Exercise aim: Each entry in the block below needs to be copied out exactly.

[Saved data entries]
(* ===== verification/OrgRepos.v ===== *)
(** * Repositories of an organization (cmd/peribolos/main.go)

    Creating and updating the configured repositories, without archiving or
    publishing what may not be. *)

From S2P Require Import Prelude Api GoText Handler OrgConfig.
#[local] Open Scope go_scope.

(** ** Requests *)

Definition newRepoCreateRequest (name : string) (definition : org_Repo) : RepoCreateRequest :=
  mkRepoCreateRequest
    (mkRepoRequest (Some name) (or_Description definition) (or_HomePage definition)
       (or_Private definition) (or_HasIssues definition) (or_HasProjects definition)
       (or_HasWiki definition) (or_AllowSquashMerge definition) (or_AllowMergeCommit definition)
       (or_AllowRebaseMerge definition))
    (or_OnCreate definition ≫= rco_AutoInit) (or_OnCreate definition ≫= rco_GitignoreTemplate) (or_OnCreate definition ≫= rco_LicenseTemplate).

(** [setString] and [setBool] *)
Definition set_field {A} `{EqDecision A} (current : A) (want : option A) : option A :=
  w ← want; if bool_decide (w ≠ current) then Some w else None.

Definition newRepoUpdateRequest (current : FullRepo) (name : string) (repo : org_Repo) : RepoUpdateRequest :=
  let cur := fr_Repo current in
  mkRepoUpdateRequest
    (mkRepoRequest (set_field (hr_Name cur) (Some name))
       (set_field (hr_Description cur) (or_Description repo))
       (set_field (hr_Homepage cur) (or_HomePage repo))
       (set_field (hr_Private cur) (or_Private repo))
       (set_field (hr_HasIssues cur) (or_HasIssues repo))
       (set_field (hr_HasProjects cur) (or_HasProjects repo))
       (set_field (hr_HasWiki cur) (or_HasWiki repo))
       (set_field (fr_AllowSquashMerge current) (or_AllowSquashMerge repo))
       (set_field (fr_AllowMergeCommit current) (or_AllowMergeCommit repo))
       (set_field (fr_AllowRebaseMerge current) (or_AllowRebaseMerge repo)))
    (set_field (hr_DefaultBranch cur) (or_DefaultBranch repo))
    (set_field (hr_Archived cur) (or_Archived repo)).

Definition without_archived (d : RepoUpdateRequest) : RepoUpdateRequest :=
  mkRepoUpdateRequest (ru_RepoRequest d) (ru_DefaultBranch d) None.
Definition without_private (d : RepoUpdateRequest) : RepoUpdateRequest :=
  let r := ru_RepoRequest d in
  mkRepoUpdateRequest
    (mkRepoRequest (rr_Name r) (rr_Description r) (rr_Homepage r) None (rr_HasIssues r)
       (rr_HasProjects r) (rr_HasWiki r) (rr_AllowSquashMerge r) (rr_AllowMergeCommit r)
       (rr_AllowRebaseMerge r))
    (ru_DefaultBranch d) (ru_Archived d).

Definition sanitizeRepoDelta (opt : options) (delta : RepoUpdateRequest) : RepoUpdateRequest * list error :=
  let '(delta, errs) :=
    if bool_decide (ru_Archived delta = Some false) then
      (without_archived delta,
       [Errorf "asked to unarchive an archived repo, unsupported by GH API" []])
    else (delta, []) in
  let '(delta, errs) :=
    if bool_decide (ru_Archived delta = Some true) && negb (opt_allowRepoArchival opt) then
      (without_archived delta,
       errs ++ [Errorf "asked to archive a repo but this is not allowed by default (see --allow-repo-archival)" []])
    else (delta, errs) in
  if bool_decide (rr_Private (ru_RepoRequest delta) = Some false) && negb (opt_allowRepoPublish opt) then
    (without_private delta,
     errs ++ [Errorf "asked to publish a private repo but this is not allowed by default (see --allow-repo-publish)" []])
  else (delta, errs).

Result of the exercise:
(* ===== verification/OrgRepos.v ===== *)
(** * Repositories of an organization (cmd/peribolos/main.go)

    Creating and updating the configured repositories, without archiving or
    publishing what may not be. *)

From S2P Require Import Prelude Api GoText Handler OrgConfig.
#[local] Open Scope go_scope.

(** ** Requests *)

Definition newRepoCreateRequest (name : string) (definition : org_Repo) : RepoCreateRequest :=
  mkRepoCreateRequest
    (mkRepoRequest (Some name) (or_Description definition) (or_HomePage definition)
       (or_Private definition) (or_HasIssues definition) (or_HasProjects definition)
       (or_HasWiki definition) (or_AllowSquashMerge definition) (or_AllowMergeCommit definition)
       (or_AllowRebaseMerge definition))
    (or_OnCreate definition ≫= rco_AutoInit) (or_OnCreate definition ≫= rco_GitignoreTemplate) (or_OnCreate definition ≫= rco_LicenseTemplate).

(** [setString] and [setBool] *)
Definition set_field {A} `{EqDecision A} (current : A) (want : option A) : option A :=
  w ← want; if bool_decide (w ≠ current) then Some w else None.

Definition newRepoUpdateRequest (current : FullRepo) (name : string) (repo : org_Repo) : RepoUpdateRequest :=
  let cur := fr_Repo current in
  mkRepoUpdateRequest
    (mkRepoRequest (set_field (hr_Name cur) (Some name))
       (set_field (hr_Description cur) (or_Description repo))
       (set_field (hr_Homepage cur) (or_HomePage repo))
       (set_field (hr_Private cur) (or_Private repo))
       (set_field (hr_HasIssues cur) (or_HasIssues repo))
       (set_field (hr_HasProjects cur) (or_HasProjects repo))
       (set_field (hr_HasWiki cur) (or_HasWiki repo))
       (set_field (fr_AllowSquashMerge current) (or_AllowSquashMerge repo))
       (set_field (fr_AllowMergeCommit current) (or_AllowMergeCommit repo))
       (set_field (fr_AllowRebaseMerge current) (or_AllowRebaseMerge repo)))
    (set_field (hr_DefaultBranch cur) (or_DefaultBranch repo))
    (set_field (hr_Archived cur) (or_Archived repo)).

Definition without_archived (d : RepoUpdateRequest) : RepoUpdateRequest :=
  mkRepoUpdateRequest (ru_RepoRequest d) (ru_DefaultBranch d) None.
Definition without_private (d : RepoUpdateRequest) : RepoUpdateRequest :=
  let r := ru_RepoRequest d in
  mkRepoUpdateRequest
    (mkRepoRequest (rr_Name r) (rr_Description r) (rr_Homepage r) None (rr_HasIssues r)
       (rr_HasProjects r) (rr_HasWiki r) (rr_AllowSquashMerge r) (rr_AllowMergeCommit r)
       (rr_AllowRebaseMerge r))
    (ru_DefaultBranch d) (ru_Archived d).

Definition sanitizeRepoDelta (opt : options) (delta : RepoUpdateRequest) : RepoUpdateRequest * list error :=
  let '(delta, errs) :=
    if bool_decide (ru_Archived delta = Some false) then
      (without_archived delta,
       [Errorf "asked to unarchive an archived repo, unsupported by GH API" []])
    else (delta, []) in
  let '(delta, errs) :=
    if bool_decide (ru_Archived delta = Some true) && negb (opt_allowRepoArchival opt) then
      (without_archived delta,
       errs ++ [Errorf "asked to archive a repo but this is not allowed by default (see --allow-repo-archival)" []])
    else (delta, errs) in
  if bool_decide (rr_Private (ru_RepoRequest delta) = Some false) && negb (opt_allowRepoPublish opt) then
    (without_private delta,
     errs ++ [Errorf "asked to publish a private repo but this is not allowed by default (see --allow-repo-publish)" []])
  else (delta, errs).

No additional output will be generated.